A European study found that there was a peak in cases of Type 1 diabetes annually during winter and spring. Finland has one of the highest rates of Type 1 diabetes in Europe, which is assumed to be a result of reduced exposure to UVB radiation. From 1965 to 2005 the incidence of Type 1 diabetes increased dramatically in Finland. During this same period, vitamin D3 intake decreased from 4,500 IU a day to 400 IU a day based on the recommendations of the medical establishment.
Another interesting study found that supplying children with at least 2,000 IU of vitamin D3 per day (compared to less) resulted in 90 percent lower risk of developing Type 1 diabetes by age 31.
Type 1 diabetes (also called juvenile diabetes) is a terrible, life-altering disease. In many cases, the cause is early exposure to cow’s milk, which causes an autoimmune attack on the insulin-producing beta cells in the pancreas. Vitamin D3 inhibits this destructive immune reaction.
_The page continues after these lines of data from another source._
Lemma kick_wf id s : wd_wf s → wd_wf (kick id s).
Proof.
  intros Hwf; destruct (jobs s.1 !! id) as [e|] eqn:E.
  - rewrite (kick_rearm _ _ e E); apply rearm_wf.
    rewrite forget_clear; by apply clear_wf.
  - unfold kick; by rewrite E.
Qed.

Lemma frame_wf w r r' : wd_wf (w, r) → wd_frame r r' → wd_wf (w, r').
Proof.
  intros [Hrt Hh Hown Horph] (Hrt' & Hnext & Hkeep); split; simpl in *.
  - auto.
  - intros id e ?%Hh; lia.
  - intros id e tm He Ht.
    destruct (Hkeep _ _ Ht) as [(tm0 & Ht0 & <- & <- & _)|[? _]]; [eauto|].
    apply Hh in He; lia.
  - intros id t (tm & cb & Ht & Hcb).
    destruct (Hkeep _ _ Ht) as [(tm0 & Ht0 & Hcb0 & _ & _)|[_ Hnew]]; [|by destruct (Hnew id cb)].
    apply Horph; exists tm0, cb; split; [done|congruence].
Qed.

(** *** Runtime steps *)

Lemma frame_refl r : wd_frame r r.
Proof. split; [done|split; [done|]]; intros t tm ?; left; eauto 10. Qed.

Lemma frame_trans r1 r2 r3 : wd_frame r1 r2 → wd_frame r2 r3 → wd_frame r1 r3.
Proof.
  intros (Hw1 & Hn1 & Hk1) (Hw2 & Hn2 & Hk2); split; [auto|split; [lia|]].
  intros t tm Ht; destruct (Hk2 _ _ Ht) as [(tm0 & Ht0 & Hcb & Hev & Hd)|[? ?]].
  - destruct (Hk1 _ _ Ht0) as [(tm1 & ? & ? & ? & Hd1)|[? Hnew]].
    + left; exists tm1; split_and!; try congruence.
      intros Hone; rewrite Hd1, Hd; congruence.
    + right; split; [done|]; intros id cb; rewrite <-Hcb; apply Hnew.
  - right; split; [lia|done].
Qed.


Lemma clearTimeout_frame t r : wd_frame r (clearTimeout t r).
Proof.
  split; [apply clearTimeout_wf|split; [done|]]; simpl.
  intros t' tm [? ?]%lookup_delete_Some; left; eauto 10.
Qed.

Lemma advance_frame d r : wd_frame r (advance d r).
Proof. split; [done|split; [done|]]; intros t tm ?; left; eauto 10. Qed.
A carefully conducted case-controlled study of service members in the United States found that those with vitamin D3 levels of less than 14 ng/mL had 3.5 times higher risk of developing Type 1 diabetes than those who had vitamin D3 levels of 40 ng/mL or higher.
Another large study found that both insulin resistance and fasting insulin levels were inversely associated with a person’s serum vitamin D3 level.
Vitamin D3 deficiency and insufficiency are also linked to a higher incidence of Type 2 diabetes.
Supplementing with vitamin D3 has been shown to improve insulin resistance, thus improving glucose control in Type 2 diabetics.